Robert Murray Hanson (February 4, 1920 – February 3, 1944) was a United States Marine Corps flying ace who shot down 25 Japanese planes from the South Pacific skies. He posthumously received the Medal of Honor. One of five children, he is the elder brother of Edith Hanson and Earl Dorchester Hanson.

Early years
Robert M. Hanson was the son of Methodist missionaries who served for several decades in India. In Lucknow, India, his playmates were Hindu children.  He attended an American-run missionary school, Woodstock School, in Mussoorie in the Western Indian Himalayas, along with his siblings, Mark, Stanley,  Earl Hanson, and Edith Hanson.
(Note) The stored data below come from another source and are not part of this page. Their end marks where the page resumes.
(* ===== verification/PearlStop.v ===== *)
(** * PearlStop: a disk that is lost

    What [DiskController::stop], the monitor and a failed put do to a disk
    [bob-backend/src/pearl/disk_controller.rs]: every holder of the disk is closed, the
    groups are dropped, and requests are refused until the disk is run again. *)

From Corelib Require Import ssreflect.
From stdpp Require Import base option list relations strings gmap numbers.
From Stdlib Require Import Strings.Byte ZArith Lia.
From S2P Require Import Prelude Data Text Errors Options Node ClusterConfig NodeConfig Mapper Backend PearlUtils PearlWorld PearlHolder PearlGroup PearlLaws PearlReads PearlSettings PearlDisk PearlStates PearlRefine.

Section stop.
Context {key_size : KeySize} `{ConfigParsers, Chrono, Sha256, PearlLaws}.
#[local] Set Default Proof Using "Type*".

(** [w'] is [w] after holders were closed, those of [l] among them. *)
Record closing (l : list Holder) (w w' : PearlWorld) : Prop := {
  cl_groups : pw_groups w' = pw_groups w;
  cl_dcs : pw_dcs w' = pw_dcs w;
  cl_closed : ∀ h, h ∈ l → running w' (h_id h) = None;
  cl_stay : ∀ id, running w id = None → running w' id = None;
}.

Lemma closing_refl w : closing [] w w.
Proof. split; try done. intros h Hin. by apply not_elem_of_nil in Hin. Qed.

Lemma closing_trans l1 l2 w1 w2 w3 : closing l1 w1 w2 → closing l2 w2 w3 → closing (l1 ++ l2) w1 w3.
Proof.
  intros [G1 D1 C1 S1] [G2 D2 C2 S2]. split; [congruence..| |auto].
  intros h [Hin|Hin]%elem_of_app; auto.
Qed.

Lemma close_storage_closing h w : wp (close_storage h) (λ _ w', closing [h] w w') w.
Proof.
  rw /close_storage. apply wpx_bind, wpx_on_sync, reset_spec.
  set (w1 := with_sync w (h_id h) PearlSync_default).
  assert (closing [h] w w1) as Hc.
  { split; [done..| |].
    - intros h' ->%list_elem_of_singleton. by rw /running /w1 holder_cell_put decide_True.
    - intros id Hid. rw /running /w1 holder_cell_put. by case_decide. }
  destruct (PearlSync_get _) as [st|]; [|by apply wpx_ret].
  apply wpx_bind, wpx_ext, wpx_bind, wpx_ext, wpx_ret. by destruct Hc.
Qed.

Lemma close_holders_closing l w : wp (close_holders l) (λ _ w', closing l w w') w.
Proof.
  apply (wpx_for_each _ _ _ (λ pre _ w', closing pre w w')); [apply closing_refl|].
  intros pre h rest u w1 _ Hc. eapply wpx_mono; [apply close_storage_closing|].
  intros ? w2 Hc2. by apply (closing_trans _ _ _ w1).
Qed.

(** The holders of a list of groups. *)
Definition holders_of_all (w : PearlWorld) (groups : list Group) : list Holder := groups ≫= λ g, holders_of g w.

Lemma dc_shutdown_closing dc w :
  wp (dc_shutdown dc) (λ _ w', closing (holders_of_all w (dcc_groups (dc_cell w (dc_id dc)))) w w') w.
Proof.
  rw /dc_shutdown. apply wpx_bind, wpx_gets.
  apply (wpx_for_each _ _ _ (λ pre _ w', closing (holders_of_all w pre) w w')); [apply closing_refl|].
  intros pre g rest u w1 _ Hc. rw /shutdown_group. apply wpx_bind, wpx_gets.
  assert (hf_iter (gc_holders (group_cell w1 g)) = holders_of g w) as -> by (by rw /holders_of /group_cell (cl_groups _ _ _ Hc)).
  eapply wpx_mono; [apply close_holders_closing|]. intros ? w2 Hc2.
  rw /holders_of_all bind_app /= app_nil_r. by apply (closing_trans _ _ _ w1).
Qed.

(** A request answered without any effect. *)
Definition refused {A} (w : PearlWorld) (m : M PearlWorld (result A Error)) : Prop :=
  m w = Some (Err dc_is_not_available, w).

Definition refuses_requests (dc : DiskController) (w : PearlWorld) : Prop :=
  ∀ op key keys data m force,
    refused w (dc_put dc op key data) ∧ refused w (dc_put_alien dc op key data) ∧
    refused w (dc_get dc op key) ∧ refused w (dc_get_alien dc op key) ∧
    refused w (dc_exist dc op keys) ∧ refused w (dc_exist_alien dc op keys) ∧
    refused w (dc_delete dc op key m) ∧ refused w (dc_delete_alien dc op key m force).

Lemma when_ready_refused {A} dc (m : M PearlWorld (result A Error)) w :
  dcc_state (dc_cell w (dc_id dc)) ≠ DiskReady → refused w (when_ready dc m).
Proof. intros Hs. rw /refused /when_ready (bind_run _ _ w (dcc_state (dc_cell w (dc_id dc))) w); [done|]. by rw bool_decide_eq_false_2. Qed.

Lemma not_ready_refuses dc w : dcc_state (dc_cell w (dc_id dc)) ≠ DiskReady → refuses_requests dc w.
Proof. intros Hs op key keys data m force. split_and!; by apply when_ready_refused. Qed.

Lemma dc_cell_put dc c w : dc_cell (put_dc_cell (dc_id dc) c w) (dc_id dc) = c.
Proof. by rw /dc_cell /= lookup_insert_eq. Qed.

(** A put that fails for a lost disk stops the disk: it is the only way a request stops it. *)
Lemma stop_run dc w : ∃ w', dc_stop dc w = Some (tt, w') ∧
  (dcc_state (dc_cell w (dc_id dc)) ≠ DiskNotReady →
     closing (holders_of_all w (dcc_groups (dc_cell w (dc_id dc)))) w (set_dcs (pw_dcs w) w') ∧
     dcc_groups (dc_cell w' (dc_id dc)) = []) ∧
  dcc_state (dc_cell w' (dc_id dc)) = DiskNotReady.
Proof.
  rw /dc_stop /change_state (bind_run _ _ w (dcc_state (dc_cell w (dc_id dc))) w); [done|]. case_bool_decide as Hs; [by exists w|].
  destruct (wp_total _ _ _ (dc_shutdown_closing dc w)) as ([] & w1 & Hdown & [G1 D1 C1 S1]).
  set (w2 := put_dc_cell (dc_id dc) {| dcc_groups := []; dcc_state := dcc_state (dc_cell w1 (dc_id dc));
    dcc_blobs_count_cached := dcc_blobs_count_cached (dc_cell w1 (dc_id dc)) |} w1).
  set (w3 := put_dc_cell (dc_id dc) {| dcc_groups := dcc_groups (dc_cell w2 (dc_id dc)); dcc_state := DiskNotReady;
    dcc_blobs_count_cached := dcc_blobs_count_cached (dc_cell w2 (dc_id dc)) |} w2).
  exists w3. rw (bind_run _ _ w tt w2); [by rw (bind_run _ _ w tt w1)|].
  assert (dcc_groups (dc_cell w3 (dc_id dc)) = [] ∧ dcc_state (dc_cell w3 (dc_id dc)) = DiskNotReady) as [Hg Hst]
    by by rw /w3 dc_cell_put /w2 dc_cell_put.
  split_and!; [done| |done]. intros _. by split; [split|].
Qed.

(** C10: Stopping a disk - by the administrator, by the monitor that misses its directory, or
    by a put that fails as on a lost disk - always returns; every holder of every group of a
    disk that was served is closed and the groups are dropped; and every request is then
    refused with [DCIsNotAvailable] and no effect until the disk is run again. *)
Theorem stop_closes_disk dc w : ∃ w', dc_stop dc w = Some (tt, w') ∧
  dcc_state (dc_cell w' (dc_id dc)) = DiskNotReady ∧ refuses_requests dc w' ∧
  (dcc_state (dc_cell w (dc_id dc)) ≠ DiskNotReady →
     dcc_groups (dc_cell w' (dc_id dc)) = [] ∧
     ∀ g h, g ∈ dcc_groups (dc_cell w (dc_id dc)) → h ∈ holders_of g w → running w' (h_id h) = None).
Proof.
  destruct (stop_run dc w) as (w' & Hrun & Hclosed & Hstate). exists w'. split_and!; [done|done| |].
  - apply not_ready_refuses. by rw Hstate.
  - intros Hs. destruct (Hclosed Hs) as [Hc Hg]. split; [done|]. intros g h Hgin Hin.
    apply (cl_closed _ _ _ Hc). apply list_elem_of_bind. by exists g.
Qed.
End stop.
Definition writer_user : User := {|
  u_username := "Writer"; u_password := Some "pass"; u_password_hash := None;
  u_perms := {| p_read := true; p_write := true; p_read_rest := false; p_write_rest := false |} |}.
Definition rest_users : Basic :=
  {| bs_users_storage := {| um_inner := {[ "Writer" := writer_user ]}; um_password_salt := "bob" |};
     bs_resolve_sleep_period_ms := 100 |}.
#[local] Instance rest_crates : AccessCrates := crates_example.
#[local] Instance rest_auth : RestAuthenticator := Basic_rest rest_users.
#[local] Existing Instance uuid_example.

Definition rest_request (user : string) (source : option string) : AccessRequest := {|
  ar_header h :=
    if bool_decide (h = "authorization") then Some (Ok ("Basic " +:+ user))
    else if bool_decide (h = "x-amz-copy-source") then Ok <$> source else None;
  ar_remote_addr := None |}.

Definition rest_mapper : Virtual := {|
  vm_local_node_name := "node"; vm_local_node_address := "127.0.0.1:20000"; vm_disks := []; vm_vdisks := ∅;
  vm_nodes := []; vm_distribution_func := Mod; vm_support_nodes_offset := 0 |}.

Definition no_text (l : list byte) : string := "".

#[local] Instance rest_grpc : Authenticator RestStore :=
  {| credentials_type := AuthBasic; check_grpc c := mret (check_credentials_common rest_users c) |}.

Definition writer_request : AccessRequest := rest_request "Writer:pass" None.
Definition copy_request : AccessRequest := rest_request "Writer:pass" (Some "258").
Definition one_body : BobData := {| inner := [x07]; meta := {| timestamp := 5 |} |}.

(** A put and a get; a wrong password; a copy of key 258 to key 1, which is not there. *)
Example rest_put_get :
  (r ← put_data rest_mapper no_text writer_request "258" [x2a];
   g ← get_data rest_mapper no_text writer_request "0x0201"; mret (r.1, g)) [] =
  Some ((Ok (StatusExt_new 201 true "Created"), Ok ("*/*", [x2a])),
        [([x02; x01], {| inner := [x2a]; meta := {| timestamp := 100 |} |})]).
Proof. by vm_compute. Qed.
(** Listing a directory ends when the directories under it are a tree ([height] bounds
    the levels): fuel above the height gives an answer, and more fuel gives the same. *)
Theorem create_directory_total d (height : string → nat) :
  (∀ p entries e name, fs_read_dir p d = Ok entries → Ok e ∈ entries → de_file_name e = Some name →
     (height (path_push p name) < height p)%nat) →
  ∀ fuel p, (height p < fuel)%nat →
    ∃ r, ∀ fuel', (height p < fuel')%nat → create_directory fuel' d p = Some r.
Proof using Type.
  intros Hh. induction fuel as [|fuel IH]; intros p Hp; [lia|].
  destruct (path_file_name p) as [name|] eqn:Hn; last first.
  { exists (Err (rest_internal ("failed to get filename for " +:+ fmt_debug_str p))).
    intros [|fuel'] Hf; [lia|]. by rw /= Hn. }
  destruct (fs_read_dir p d) as [entries|[k e]] eqn:Hd; last first.
  { exists (Err (rest_internal ("read path " +:+ fmt_debug_str p +:+ " failed: " +:+ e))).
    intros [|fuel'] Hf; [lia|]. by rw /= Hn Hd. }
  assert (∀ e n, e ∈ entries_until_error entries → de_file_name e = Some n → (height (path_push p n) < height p)%nat) as Hlt.
  { intros e n He%entries_until_error_elem Hen. by eapply Hh. }
  destruct (list_children_total (create_directory fuel d) p (entries_until_error entries)) as [children Hc].
  { intros e n He Hen. destruct (IH (path_push p n)) as [r Hr]; [specialize (Hlt e n He Hen); lia|]. exists r. apply Hr.
    specialize (Hlt e n He Hen); lia. }
  exists (Ok (mkDir name p children)). intros [|fuel'] Hf; [lia|]. rw /= Hn Hd.
  rw (list_children_ext (create_directory fuel' d) (create_directory fuel d)); last by rw Hc.
  intros e n He Hen. specialize (Hlt e n He Hen). destruct (IH (path_push p n)) as [r Hr]; [lia|].
  rw !Hr //; lia.
Qed.
End theorems.
Lemma create_directory_total_witness :
  ∃ r, ∀ fuel', (1 < fuel')%nat → @create_directory two_levels_crate fuel' two_levels_disk "/d" = Some r.
Proof.
  refine (@create_directory_total two_levels_crate two_levels_disk two_levels_height _ 2%nat "/d" _).
  - intros path entries e name. cbn [fs_read_dir two_levels_crate slot_crate_over]. rw /two_levels.
    case_bool_decide as Hp; [|case_bool_decide; by intros [= <-] ?%elem_of_nil].
    subst path. intros [= <-] [[= ->]|[[= ->]|[]%elem_of_nil]%elem_of_cons]%elem_of_cons [= <-]; vm_compute; lia.
  - vm_compute. lia.
Defined.

Example two_levels_listed :
  @create_directory two_levels_crate 3 two_levels_disk "/d" =
  Some (Ok (mkDir "d" "/d" [mkDir "a" "/d/a" []])).
Proof. vm_compute. reflexivity. Qed.
Definition noted (note : string) (s : ToyStorage) (d : ToyDisk) : bool := bool_decide (note +:+ ts_dir s ∈ td_dirs d).
Definition note (note : string) (s : ToyStorage) (d : ToyDisk) : ToyDisk := toy_with_dirs ((note +:+ ts_dir s) :: td_dirs d) d.
Definition inactive_memory (s : ToyStorage) (d : ToyDisk) : Z := if noted "freed:" s d then 0 else 60.
Definition active_memory (s : ToyStorage) (d : ToyDisk) : Z := if noted "closed:" s d then 0 else 100.

Definition meter_crate : PearlCrate := {|
  Disk := ToyDisk; PearlStorage := ToyStorage; Filter := unit;
  pe_now := @pe_now toy_crate; pe_coarse_now d := (1700000000, d); fs_exists := @fs_exists toy_crate;
  fs_create_dir_all := @fs_create_dir_all toy_crate; fs_remove_file := @fs_remove_file toy_crate;
  fs_remove_dir_all := @fs_remove_dir_all toy_crate; fs_read_dir := @fs_read_dir toy_crate;
  pe_build := @pe_build toy_crate; pe_init := @pe_init toy_crate; pe_init_lazy := @pe_init_lazy toy_crate;
  pe_write := @pe_write toy_crate; pe_read := @pe_read toy_crate; pe_contains := @pe_contains toy_crate;
  pe_delete := @pe_delete toy_crate; pe_close := @pe_close toy_crate; pe_fsyncdata := @pe_fsyncdata toy_crate;
  pe_close_active_blob_in_background := note "closed:";
  pe_free_excess_resources s d := (inactive_memory s d, note "freed:" s d);
  pe_offload_buffer := @pe_offload_buffer toy_crate;
  pe_blobs_count := @pe_blobs_count toy_crate; pe_corrupted_blobs_count := @pe_corrupted_blobs_count toy_crate;
  pe_active_index_memory := active_memory; pe_inactive_index_memory := inactive_memory;
  pe_index_memory s d := active_memory s d + inactive_memory s d;
  pe_records_count := @pe_records_count toy_crate;
  pe_has_active_blob s d := negb (noted "closed:" s d);
  pe_records_count_in_active_blob := @pe_records_count_in_active_blob toy_crate;
  pe_filter_memory_allocated := @pe_filter_memory_allocated toy_crate; pe_disk_used := @pe_disk_used toy_crate;
  pe_check_filter := @pe_check_filter toy_crate; pe_get_filter := @pe_get_filter toy_crate;
  HoldersContainer := @HoldersContainer toy_crate; hf_new := @hf_new toy_crate; hf_iter := @hf_iter toy_crate;
  hf_len := @hf_len toy_crate; hf_get_child := @hf_get_child toy_crate;
  hf_possible_childs_rev := @hf_possible_childs_rev toy_crate; hf_add_to_parents := @hf_add_to_parents toy_crate;
  hf_push _ h c := (length c, c ++ [h]); hf_extend _ l c := c ++ l; hf_remove := @hf_remove toy_crate;
  hf_clear := @hf_clear toy_crate; hf_clear_and_get_values := @hf_clear_and_get_values toy_crate;
  hf_reload _ c := c; hf_filter_memory := @hf_filter_memory toy_crate;
|}.
#[local] Existing Instance meter_crate.
(** [report_error] of the logger in the world, whose clock is in nanoseconds. *)
Definition log_push_error (e : PushMetricError) : M MetricsWorld unit :=
  modify (λ w, let '(l, lines) := report_error (mw_now w / 1000000) e (mw_error_logger w) in
    set_errors l ((λ ec, PushMetricError_display ec.1 +:+ " [" +:+ fmt_dec ec.2 +:+ " times]") <$> lines) w).

Definition push_metric (m : Metric) : M MetricsWorld unit :=
  tx ← gets mw_tx;
  match try_send m tx with
  | Ok tx => modify (set_tx tx)
  | Err TrySend_Closed => log_push_error PME_Closed
  | Err TrySend_Full => log_push_error PME_NoCapacity
  end.

Definition recorder_increment_counter (key : string) (value : Z) : M MetricsWorld unit :=
  push_metric (Metric_Counter {| mi_key := key; mi_value := value; mi_timestamp := -1 |}).
Definition recorder_update_gauge (key : string) (value : GaugeValue) : M MetricsWorld unit :=
  match value with
  | GV_Absolute val => push_metric (Metric_Gauge {| mi_key := key; mi_value := f64_to_u64 val; mi_timestamp := -1 |})
  | _ => mret tt
  end.
Definition recorder_record_histogram (key : string) (value : f64) : M MetricsWorld unit :=
  push_metric (Metric_Time {| mi_key := key; mi_value := f64_to_u64 value; mi_timestamp := -1 |}).

Definition MetricsRecorder : Recorder MetricsWorld := {|
  rec_register_gauge key := recorder_update_gauge key (GV_Absolute (f64_of_Z 0));
  rec_register_counter key := recorder_increment_counter key 0;
  rec_register_histogram key := recorder_record_histogram key (f64_of_Z 0);
  rec_increment_counter := recorder_increment_counter;
  rec_update_gauge := recorder_update_gauge;
  rec_record_histogram := recorder_record_histogram;
|}.

Definition PrometheusRecorder : Recorder MetricsWorld :=
  let call c := modify (λ w, set_prometheus (prometheus_call c (mw_prometheus w)) w) in {|
  rec_register_gauge key := call (RegisterGauge key);
  rec_register_counter key := call (RegisterCounter key);
  rec_register_histogram key := call (RegisterHistogram key);
  rec_increment_counter key value := call (IncrementCounter key value);
  rec_update_gauge key value := call (UpdateGauge key value);
  rec_record_histogram key value := call (RecordHistogram key value);
|}.

(** *** [GlobalRecorder] *)

Definition RateProcessor_process (key : string) (value : Z) : M MetricsWorld unit :=
  active ← gets mw_is_active;
  if (active : bool) then
    w ← gets id;
    match try_send {| counter_name := key; counter_inc_value := value; rm_timestamp := mw_now w |} (mw_rates w) with
    | Ok rates => modify (set_rates rates true)
    | Err TrySend_Full => mret tt
    | Err TrySend_Closed => modify (set_rates (mw_rates w) false)
    end
  else mret tt.

(** [for rec in self.recorders.iter()] *)
Definition to_recorders {W} (recorders : list (Recorder W)) (f : Recorder W → M W unit) : M W unit :=
  for_each (λ _ r, f r) tt recorders.

Definition GlobalRecorder (recorders : list (Recorder MetricsWorld)) : Recorder MetricsWorld := {|
  rec_register_gauge key := to_recorders recorders (λ r, rec_register_gauge r key);
  rec_register_counter key := to_recorders recorders (λ r, rec_register_counter r key);
  rec_register_histogram key := to_recorders recorders (λ r, rec_register_histogram r key);
  rec_increment_counter key value :=
    _ ← RateProcessor_process key value;
    to_recorders recorders (λ r, rec_increment_counter r key value);
  rec_update_gauge key value := to_recorders recorders (λ r, rec_update_gauge r key value);
  rec_record_histogram key value := to_recorders recorders (λ r, rec_record_histogram r key value);
|}.

(** [GlobalRecorder::new] refuses an empty list. *)
Definition GlobalRecorder_new (recorders : list (Recorder MetricsWorld)) : option (Recorder MetricsWorld) :=
  match recorders with [] => None | _ => Some (GlobalRecorder recorders) end.

(** The recorders [install_global] makes, with the one of Prometheus when it is enabled, and
    the world it starts from. *)
Definition install_global (prometheus_enabled : bool) : option (Recorder MetricsWorld) :=
  let recorders := [MetricsRecorder] ++ if prometheus_enabled then [PrometheusRecorder] else [] in
  if bool_decide (recorders = []) then None else GlobalRecorder_new recorders.

Definition metrics_start (now : Z) (p : Prometheus) : MetricsWorld := {|
  mw_tx := channel BUFFER_SIZE; mw_error_logger := IntervalLogger_new (now / 1000000) ERROR_LOG_INTERVAL_MS; mw_log := [];
  mw_rates := channel RATE_BUFFER_SIZE; mw_is_active := true; mw_accumulator := MetricsAccumulator_new; mw_turn := Between;
  mw_rate_task := RateTask_new; mw_prometheus := p; mw_now := now;
|}.

(** *** The tasks as steps

    What the tasks of the node do to the metrics, one call, one message or one [await] at a
    time, in any order.  A step is labelled with what happened to the collector. *)

Inductive CollectorEvent : Type :=
| Handed (m : Metric)
| Ticked (timestamp : Z)
| Received
| TimedOut.

(** [interval.tick], and the timestamp of the turn. *)
Definition accumulator_tick (timestamp : Z) (w : MetricsWorld) : MetricsWorld :=
  set_accumulator (mw_accumulator w) (Receiving timestamp 0) w.

(** [recv] gave [om] and left [rest] in the channel; the receiver goes with the task. *)
Definition accumulator_receive (timestamp metrics_received : Z) (om : option Metric) (rest : list Metric) (w : MetricsWorld) : MetricsWorld :=
  let a := mw_accumulator w in
  let tx closed := {| ch_queue := rest; ch_capacity := ch_capacity (mw_tx w); ch_closed := closed |} in
  match receive_one timestamp metrics_received om (ac_snapshot a) with
  | None => set_accumulator a Returned (set_tx (tx true) w)
  | Some (s, full) =>
      let a := {| ac_snapshot := s; ac_readable_snapshot := ac_readable_snapshot a |} in
      set_accumulator (if (full : bool) then publish a else a) (if full then Between else Receiving timestamp (metrics_received + 1))
        (set_tx (tx (ch_closed (mw_tx w))) w)
  end.

(** Nothing came in [METRICS_RECV_TIMEOUT]. *)
Definition accumulator_timeout (w : MetricsWorld) : MetricsWorld := set_accumulator (publish (mw_accumulator w)) Between w.

(** The task of the rates receives [msg] and sets the gauges through the global recorder. *)
Definition rate_task_step (g : Recorder MetricsWorld) (msg : RateMessage) (rest : list RateMessage) : M MetricsWorld (list (string * f64)) :=
  w ← gets id;
  let '(gauges, t) := rate_processor_receive msg (mw_rate_task w) in
  _ ← modify (λ w, set_rate_task t (set_rates {| ch_queue := rest; ch_capacity := ch_capacity (mw_rates w); ch_closed := ch_closed (mw_rates w) |} (mw_is_active w) w));
  _ ← for_each (λ _ kv, rec_update_gauge g kv.1 (GV_Absolute kv.2)) tt gauges;
  mret gauges.

(** What a call hands to the collector. *)
Definition pushed (c : RecorderCall) : list Metric :=
  let m key value := {| mi_key := key; mi_value := value; mi_timestamp := -1 |} in
  match c with
  | RegisterGauge key => [Metric_Gauge (m key 0)]
  | RegisterCounter key => [Metric_Counter (m key 0)]
  | RegisterHistogram key => [Metric_Time (m key 0)]
  | IncrementCounter key value => [Metric_Counter (m key value)]
  | UpdateGauge key (GV_Absolute v) => [Metric_Gauge (m key (f64_to_u64 v))]
  | UpdateGauge _ _ => []
  | RecordHistogram key v => [Metric_Time (m key (f64_to_u64 v))]
  end.

(** The sender lives in the recorder, which is installed for good: [recv] always gives a metric. *)
Inductive metrics_step (g : Recorder MetricsWorld) (w : MetricsWorld) : list CollectorEvent → MetricsWorld → Prop :=
| ms_call c w' : run_call g c w = Some (tt, w') → metrics_step g w (Handed <$> pushed c) w'
| ms_tick timestamp : mw_turn w = Between → metrics_step g w [Ticked timestamp] (accumulator_tick timestamp w)
| ms_receive timestamp n m rest :
    mw_turn w = Receiving timestamp n → ch_queue (mw_tx w) = m :: rest →
    metrics_step g w [Received] (accumulator_receive timestamp n (Some m) rest w)
| ms_timeout timestamp n : mw_turn w = Receiving timestamp n → metrics_step g w [TimedOut] (accumulator_timeout w)
| ms_rate msg rest gauges w' :
    ch_queue (mw_rates w) = msg :: rest → rate_task_step g msg rest w = Some (gauges, w') →
    metrics_step g w (Handed <$> (gauges ≫= λ kv, pushed (UpdateGauge kv.1 (GV_Absolute kv.2)))) w'
| ms_time now : mw_now w ≤ now → metrics_step g w [] (set_now now w).

Inductive metrics_run (g : Recorder MetricsWorld) (w : MetricsWorld) : list CollectorEvent → MetricsWorld → Prop :=
| mr_refl : metrics_run g w [] w
| mr_step events w1 l w2 : metrics_run g w events w1 → metrics_step g w1 l w2 → metrics_run g w (events ++ l) w2.
End recorders.

(** ** What a snapshot says of the metrics received *)

(** The counter [key] after the metrics [l]: the sum of its increments. *)
Definition counter_total (key : string) (l : list Metric) : Z :=
  foldr (λ m acc, match m with Metric_Counter c => if decide (mi_key c = key) then mi_value c + acc else acc | _ => acc end) 0 l.
Definition is_counter (key : string) (m : Metric) : bool :=
  match m with Metric_Counter c => bool_decide (mi_key c = key) | _ => false end.
Definition counted (key : string) (l : list Metric) : option Z :=
  if existsb (is_counter key) l then Some (wrap64 (counter_total key l)) else None.

(** The gauge [key]: its last value. *)
Definition gauge_of (key : string) (m : Metric) : option Z :=
  match m with Metric_Gauge g => if decide (mi_key g = key) then Some (mi_value g) else None | _ => None end.
Definition last_gauge (key : string) (l : list Metric) : option Z := list.last (omap (gauge_of key) l).

(** The durations of the timer [key]. *)
Definition time_of (key : string) (m : Metric) : option Z :=
  match m with Metric_Time t => if decide (mi_key t = key) then Some (mi_value t) else None | _ => None end.
Definition durations (key : string) (l : list Metric) : list Z := omap (time_of key) l.

Definition counter_value (s : MetricsSnapshot) (key : string) : option Z := ce_sum <$> counters_map s !! key.
Definition gauge_value (s : MetricsSnapshot) (key : string) : option Z := ge_value <$> gauges_map s !! key.

(** [s] is what the metrics [l] amount to. *)
Definition records (l : list Metric) (s : MetricsSnapshot) : Prop :=
  ∀ key, counter_value s key = counted key l ∧ gauge_value s key = last_gauge key l.
(** [df path] gives the output of the command. *)
Definition DiskStatCollector_new (disks : list (string * string)) (df : string → result string string) (now : Z) : option DiskStatCollector :=
  data ← ofold (λ data d,
    name ← dev_name (df d.1);
    Some match name with
         | Ok dev => <[dev := {| dsc_prefix := HW_DISKS_FOLDER +:+ "." +:+ d.2; dsc_stats := None |}]> data
         | Err _ => data
         end) ∅ disks;
  Some {| disk_procfs_avl := true; disk_metric_data := data; upd_timestamp := now |}.

Definition cant_parse : string := "Can't parse " +:+ DISK_STAT_FILE +:+ " values to unsigned int".

(** [parse_stat_line]; [None]: an index out of the line. *)
Definition parse_stat_line (parts : list string) : option (result DiskStats CommandError) :=
  let extended := Nat.leb 12 (length parts) in
  r ← parts !! 3%nat;
  w ← parts !! 7%nat;
  match parse_u64 r, parse_u64 w with
  | Some r_ios, Some w_ios =>
      if extended then
        t ← parts !! 12%nat;
        Some match parse_u64 t with
             | Some io_time => Ok {| ds_reads := r_ios; ds_writes := w_ios; ds_io_time := io_time; ds_extended := true |}
             | None => Err (CE_Primary cant_parse)
             end
      else Some (Ok {| ds_reads := r_ios; ds_writes := w_ios; ds_io_time := 0; ds_extended := false |})
  | _, _ => Some (Err (CE_Primary cant_parse))
  end.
After attending junior high school in the United States, he returned to India to become light-heavyweight and heavy-weight wrestling champion of the United Provinces of Agra and Oudh, at the time a large province in northern India.  In his honor, the sports field at his alma mater Woodstock School in the Indian Himalayas is still named Hanson Field.

World War II

In the spring of 1938, on his way back to the United States to attend college, he bicycled his way through Europe and was in Vienna during the Anschluss. He was attending Hamline University, St. Paul, Minnesota, at the time of the attack on Pearl Harbor. He enlisted for naval flight training in May 1942 and earned his wings and a Marine Corps commission as a second lieutenant on February 19, 1943, in Corpus Christi, Texas.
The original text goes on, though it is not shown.